-------- Input data

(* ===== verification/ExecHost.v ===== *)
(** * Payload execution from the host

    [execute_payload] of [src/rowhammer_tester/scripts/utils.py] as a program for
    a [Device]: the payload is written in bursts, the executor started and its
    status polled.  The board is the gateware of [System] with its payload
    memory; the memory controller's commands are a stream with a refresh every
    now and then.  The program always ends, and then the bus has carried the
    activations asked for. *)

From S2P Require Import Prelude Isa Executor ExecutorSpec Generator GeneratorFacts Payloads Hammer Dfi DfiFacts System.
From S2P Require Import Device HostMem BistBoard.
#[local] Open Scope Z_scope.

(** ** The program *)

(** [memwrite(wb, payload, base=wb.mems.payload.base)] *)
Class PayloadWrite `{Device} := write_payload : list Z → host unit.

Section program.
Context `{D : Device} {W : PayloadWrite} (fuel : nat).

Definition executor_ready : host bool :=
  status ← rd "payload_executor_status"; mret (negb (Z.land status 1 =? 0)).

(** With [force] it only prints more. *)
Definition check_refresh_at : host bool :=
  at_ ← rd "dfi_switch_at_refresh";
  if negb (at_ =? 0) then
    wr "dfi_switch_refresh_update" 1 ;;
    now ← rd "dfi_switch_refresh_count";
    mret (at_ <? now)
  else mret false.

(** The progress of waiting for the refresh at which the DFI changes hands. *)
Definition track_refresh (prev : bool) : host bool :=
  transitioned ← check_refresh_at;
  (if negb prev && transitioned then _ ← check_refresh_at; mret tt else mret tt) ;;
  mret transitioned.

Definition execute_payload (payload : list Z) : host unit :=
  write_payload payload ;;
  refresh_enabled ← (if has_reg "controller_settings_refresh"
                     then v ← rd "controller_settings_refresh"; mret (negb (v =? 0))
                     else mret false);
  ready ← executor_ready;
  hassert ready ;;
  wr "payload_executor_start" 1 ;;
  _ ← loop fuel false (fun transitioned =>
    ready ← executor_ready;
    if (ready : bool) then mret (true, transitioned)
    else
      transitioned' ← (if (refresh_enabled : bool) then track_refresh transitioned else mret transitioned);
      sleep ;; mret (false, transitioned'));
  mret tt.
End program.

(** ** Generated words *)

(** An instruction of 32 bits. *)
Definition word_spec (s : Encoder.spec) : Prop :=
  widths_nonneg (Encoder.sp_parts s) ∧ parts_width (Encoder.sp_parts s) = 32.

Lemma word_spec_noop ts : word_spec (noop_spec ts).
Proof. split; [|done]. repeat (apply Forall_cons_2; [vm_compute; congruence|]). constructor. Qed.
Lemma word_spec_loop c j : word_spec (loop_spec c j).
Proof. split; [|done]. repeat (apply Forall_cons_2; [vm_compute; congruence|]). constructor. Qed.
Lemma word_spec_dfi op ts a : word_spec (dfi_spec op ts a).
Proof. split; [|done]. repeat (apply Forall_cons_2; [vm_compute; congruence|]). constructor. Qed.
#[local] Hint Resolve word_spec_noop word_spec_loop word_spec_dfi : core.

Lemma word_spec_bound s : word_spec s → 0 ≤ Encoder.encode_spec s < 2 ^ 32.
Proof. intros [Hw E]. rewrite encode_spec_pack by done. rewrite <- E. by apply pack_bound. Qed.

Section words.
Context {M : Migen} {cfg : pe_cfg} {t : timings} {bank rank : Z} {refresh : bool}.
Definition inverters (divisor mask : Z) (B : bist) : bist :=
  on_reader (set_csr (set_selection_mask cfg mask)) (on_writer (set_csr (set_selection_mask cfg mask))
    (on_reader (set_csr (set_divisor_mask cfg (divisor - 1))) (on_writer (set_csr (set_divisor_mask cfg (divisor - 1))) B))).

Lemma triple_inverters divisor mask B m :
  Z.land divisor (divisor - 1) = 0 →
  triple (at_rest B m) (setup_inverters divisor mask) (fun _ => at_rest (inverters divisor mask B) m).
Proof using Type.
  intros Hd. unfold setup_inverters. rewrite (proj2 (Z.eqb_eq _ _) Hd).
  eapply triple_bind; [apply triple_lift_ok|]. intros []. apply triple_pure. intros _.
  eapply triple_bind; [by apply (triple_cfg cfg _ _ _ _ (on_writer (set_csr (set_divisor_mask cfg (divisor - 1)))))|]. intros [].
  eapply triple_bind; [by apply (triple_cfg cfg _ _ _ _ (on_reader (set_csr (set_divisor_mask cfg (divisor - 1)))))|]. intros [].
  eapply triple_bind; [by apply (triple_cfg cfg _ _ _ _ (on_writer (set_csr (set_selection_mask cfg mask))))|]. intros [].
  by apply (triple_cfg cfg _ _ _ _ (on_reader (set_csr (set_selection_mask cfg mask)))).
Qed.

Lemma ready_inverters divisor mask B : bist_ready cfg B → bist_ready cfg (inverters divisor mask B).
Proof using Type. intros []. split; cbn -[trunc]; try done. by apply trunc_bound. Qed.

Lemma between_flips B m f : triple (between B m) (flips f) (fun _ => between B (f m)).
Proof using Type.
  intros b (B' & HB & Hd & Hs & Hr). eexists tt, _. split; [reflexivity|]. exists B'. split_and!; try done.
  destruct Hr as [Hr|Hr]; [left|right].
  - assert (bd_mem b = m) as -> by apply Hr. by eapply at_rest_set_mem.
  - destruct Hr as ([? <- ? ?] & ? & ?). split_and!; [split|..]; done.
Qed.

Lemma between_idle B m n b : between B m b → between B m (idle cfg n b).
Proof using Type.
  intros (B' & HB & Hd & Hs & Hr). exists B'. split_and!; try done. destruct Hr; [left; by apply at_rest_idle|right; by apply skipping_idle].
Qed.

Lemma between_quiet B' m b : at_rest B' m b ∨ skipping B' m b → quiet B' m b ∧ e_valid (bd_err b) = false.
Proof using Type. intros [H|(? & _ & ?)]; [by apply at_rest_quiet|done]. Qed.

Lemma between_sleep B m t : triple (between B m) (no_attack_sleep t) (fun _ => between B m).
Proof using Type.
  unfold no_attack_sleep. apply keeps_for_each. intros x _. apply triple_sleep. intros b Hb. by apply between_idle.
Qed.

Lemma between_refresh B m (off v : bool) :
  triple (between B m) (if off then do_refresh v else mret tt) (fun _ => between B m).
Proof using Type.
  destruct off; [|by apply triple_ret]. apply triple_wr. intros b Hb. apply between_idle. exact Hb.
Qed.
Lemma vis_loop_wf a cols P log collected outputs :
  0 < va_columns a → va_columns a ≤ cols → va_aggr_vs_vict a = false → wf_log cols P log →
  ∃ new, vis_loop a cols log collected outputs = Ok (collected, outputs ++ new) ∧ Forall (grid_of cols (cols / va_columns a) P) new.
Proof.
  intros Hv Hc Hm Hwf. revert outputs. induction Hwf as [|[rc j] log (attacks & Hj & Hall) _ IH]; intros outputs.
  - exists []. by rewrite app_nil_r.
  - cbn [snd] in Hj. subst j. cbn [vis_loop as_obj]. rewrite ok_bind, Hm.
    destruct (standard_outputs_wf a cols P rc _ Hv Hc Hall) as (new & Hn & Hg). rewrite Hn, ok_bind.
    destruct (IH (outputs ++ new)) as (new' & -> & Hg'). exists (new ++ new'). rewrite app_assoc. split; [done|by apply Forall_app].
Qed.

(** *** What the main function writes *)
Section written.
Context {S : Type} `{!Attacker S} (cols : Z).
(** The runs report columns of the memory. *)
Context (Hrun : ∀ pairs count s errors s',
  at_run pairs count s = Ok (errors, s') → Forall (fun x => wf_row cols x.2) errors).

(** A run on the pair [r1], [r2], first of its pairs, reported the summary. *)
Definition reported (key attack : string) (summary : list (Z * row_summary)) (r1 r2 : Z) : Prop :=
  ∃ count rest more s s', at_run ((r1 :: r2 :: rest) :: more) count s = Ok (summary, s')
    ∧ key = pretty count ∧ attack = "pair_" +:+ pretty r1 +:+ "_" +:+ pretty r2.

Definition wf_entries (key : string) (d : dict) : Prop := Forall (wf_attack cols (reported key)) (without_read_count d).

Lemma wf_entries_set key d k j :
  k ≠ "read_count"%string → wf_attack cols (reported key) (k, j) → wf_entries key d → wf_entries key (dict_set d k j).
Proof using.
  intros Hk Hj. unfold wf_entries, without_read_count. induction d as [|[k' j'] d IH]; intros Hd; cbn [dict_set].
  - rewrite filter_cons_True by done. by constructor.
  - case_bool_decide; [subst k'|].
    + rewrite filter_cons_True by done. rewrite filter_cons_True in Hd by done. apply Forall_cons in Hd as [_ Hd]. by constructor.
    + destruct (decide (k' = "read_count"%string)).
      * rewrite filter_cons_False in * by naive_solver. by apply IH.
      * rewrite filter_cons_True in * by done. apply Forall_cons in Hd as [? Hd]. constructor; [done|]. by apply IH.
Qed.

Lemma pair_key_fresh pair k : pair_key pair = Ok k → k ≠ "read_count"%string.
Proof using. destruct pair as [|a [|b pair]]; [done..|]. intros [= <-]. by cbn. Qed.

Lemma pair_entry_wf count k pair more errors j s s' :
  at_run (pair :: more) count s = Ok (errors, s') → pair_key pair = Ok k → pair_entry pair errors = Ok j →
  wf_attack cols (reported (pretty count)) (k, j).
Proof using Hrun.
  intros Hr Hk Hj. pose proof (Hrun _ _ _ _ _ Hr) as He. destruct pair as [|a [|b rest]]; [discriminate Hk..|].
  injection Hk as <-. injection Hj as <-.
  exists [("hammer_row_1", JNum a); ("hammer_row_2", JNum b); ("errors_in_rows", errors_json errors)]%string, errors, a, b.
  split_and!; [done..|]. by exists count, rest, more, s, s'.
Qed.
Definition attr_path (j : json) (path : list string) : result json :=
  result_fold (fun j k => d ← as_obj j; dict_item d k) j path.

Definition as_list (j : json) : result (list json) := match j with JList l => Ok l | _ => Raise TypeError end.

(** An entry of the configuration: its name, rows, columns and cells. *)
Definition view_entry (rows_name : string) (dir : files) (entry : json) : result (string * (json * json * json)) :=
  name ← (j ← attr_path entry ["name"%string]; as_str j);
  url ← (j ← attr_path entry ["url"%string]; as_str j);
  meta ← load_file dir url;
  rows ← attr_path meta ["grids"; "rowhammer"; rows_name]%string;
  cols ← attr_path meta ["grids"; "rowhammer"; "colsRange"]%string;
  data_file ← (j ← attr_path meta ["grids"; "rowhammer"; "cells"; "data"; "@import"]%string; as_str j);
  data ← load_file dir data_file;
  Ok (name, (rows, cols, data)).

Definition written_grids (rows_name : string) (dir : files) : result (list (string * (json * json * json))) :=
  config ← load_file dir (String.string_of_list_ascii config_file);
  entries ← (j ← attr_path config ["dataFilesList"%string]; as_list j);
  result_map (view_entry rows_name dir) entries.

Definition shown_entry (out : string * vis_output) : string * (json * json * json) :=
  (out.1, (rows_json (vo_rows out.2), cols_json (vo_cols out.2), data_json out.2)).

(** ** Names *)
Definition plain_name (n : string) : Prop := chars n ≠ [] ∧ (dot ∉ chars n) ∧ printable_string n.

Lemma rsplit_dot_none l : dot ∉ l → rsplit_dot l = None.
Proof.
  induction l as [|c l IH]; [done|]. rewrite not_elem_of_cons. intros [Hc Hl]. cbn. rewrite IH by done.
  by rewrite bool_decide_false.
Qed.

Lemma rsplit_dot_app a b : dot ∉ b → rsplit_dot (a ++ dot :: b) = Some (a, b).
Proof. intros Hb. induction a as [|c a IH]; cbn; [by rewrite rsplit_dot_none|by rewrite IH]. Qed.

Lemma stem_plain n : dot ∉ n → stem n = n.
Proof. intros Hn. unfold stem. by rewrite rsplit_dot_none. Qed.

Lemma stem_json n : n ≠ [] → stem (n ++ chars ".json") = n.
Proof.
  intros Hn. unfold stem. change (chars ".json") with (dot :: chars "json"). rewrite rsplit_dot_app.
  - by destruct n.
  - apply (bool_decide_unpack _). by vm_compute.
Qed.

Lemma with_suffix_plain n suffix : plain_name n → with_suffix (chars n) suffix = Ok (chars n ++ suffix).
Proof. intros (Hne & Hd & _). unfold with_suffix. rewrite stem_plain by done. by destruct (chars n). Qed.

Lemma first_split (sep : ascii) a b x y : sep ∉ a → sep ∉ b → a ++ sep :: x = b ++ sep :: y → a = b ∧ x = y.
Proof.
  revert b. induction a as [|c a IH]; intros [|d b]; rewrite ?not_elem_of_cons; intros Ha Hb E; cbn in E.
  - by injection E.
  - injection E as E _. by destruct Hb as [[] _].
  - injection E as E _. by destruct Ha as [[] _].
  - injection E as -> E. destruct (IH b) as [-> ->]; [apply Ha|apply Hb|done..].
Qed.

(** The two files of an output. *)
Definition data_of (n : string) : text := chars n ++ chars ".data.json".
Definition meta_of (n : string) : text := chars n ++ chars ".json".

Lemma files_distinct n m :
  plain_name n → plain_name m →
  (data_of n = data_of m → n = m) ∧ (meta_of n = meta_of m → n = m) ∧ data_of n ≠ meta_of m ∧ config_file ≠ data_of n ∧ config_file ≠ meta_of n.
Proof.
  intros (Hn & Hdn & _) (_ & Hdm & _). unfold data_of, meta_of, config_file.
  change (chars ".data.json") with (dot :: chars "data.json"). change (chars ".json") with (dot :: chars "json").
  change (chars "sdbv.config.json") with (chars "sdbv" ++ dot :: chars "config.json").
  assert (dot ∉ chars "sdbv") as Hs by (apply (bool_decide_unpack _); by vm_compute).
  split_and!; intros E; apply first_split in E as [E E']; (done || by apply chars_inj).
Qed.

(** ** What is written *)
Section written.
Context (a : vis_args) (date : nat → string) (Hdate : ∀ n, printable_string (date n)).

----------------

● **Directions**
Across the records, count each line that holds the string "pairs". Respond with the number only.

● **Solution**
3